Normally when we think of up-skilling for the job, we think of taking a class, reading a book, or maybe watching some YouTube videos, to learn Terraform, Kubernetes, or some new web framework.

This may help us prepare for a future project, or maybe even land a job.

But the risk is that you may spend 6 months learning all you need to know about AWS, but then get a job that doesn’t even use AWS, or be assigned to a project focused on machine learning instead. In such a case, the time you spent learning was not only wasted, but a lost opportunity to instead learn about machine learning (or whatever).

So this is where a knowledge option comes in handy. A knowledge option is the option, but not the obligation to acquire knowledge.

Think AWS might be useful? Learn just enough to know what you don’t know, and to predict how much effort it would be to learn enough to be useful.

I’ve been doing this in a sense, for years, without realizing the concept had a name. Whenever I attend conferences or meetups, my favorite sessions are the ones that teach me about a new topic, technology, framework, or langauge. After a 1-hour lecture about Rust, I’m not going to be able to write any programs in Rust. But I will have a pretty good idea of what Rust is about, and when it might be useful to learn it.

Of course this is not enough to put Rust on my résumé.
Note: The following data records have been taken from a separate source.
(* ===== verification/_CoqProject ===== *)
-Q . S2P
Prelude.v
Text.v
Json.v
Protocol.v
F64.v
Env.v
Config.v
RateLimit.v
Rounding.v
Quota.v
Rbac.v
Session.v
Notifications.v
LeafClient.v
Scenario.v
Registry.v
Health.v
Aggregator.v
Router.v
Server.v
SessionSpec.v
DnsDiscovery.v
CrdDiscovery.v
Status.v
Api.v
Reload.v
App.v
Nested.v
Main.v
SocketAddr.v
Actions.v
Threads.v
Awaits.v
SameCode.v
Guarantee.v
Writers.v
Startup.v
Serve.v
ListTools.v
System.v
Access.v
Calm.v
History.v
Chronicle.v
Delivery.v
Allowance.v
Relay.v
Admission.v
Work.v
Stdio.v
OneWriter.v
Settling.v
Breaker.v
If that’s a goal, I should probably spend at least a couple of months brushing up on the basics.

The important thing is, with some practice, you can learn to keep a sort of mental (or documented) list of knowledge options: Things you can learn as soon as you have a compelling reason, but without having invested the full time to learn everything (since none of us will ever live long enough to do so anyway).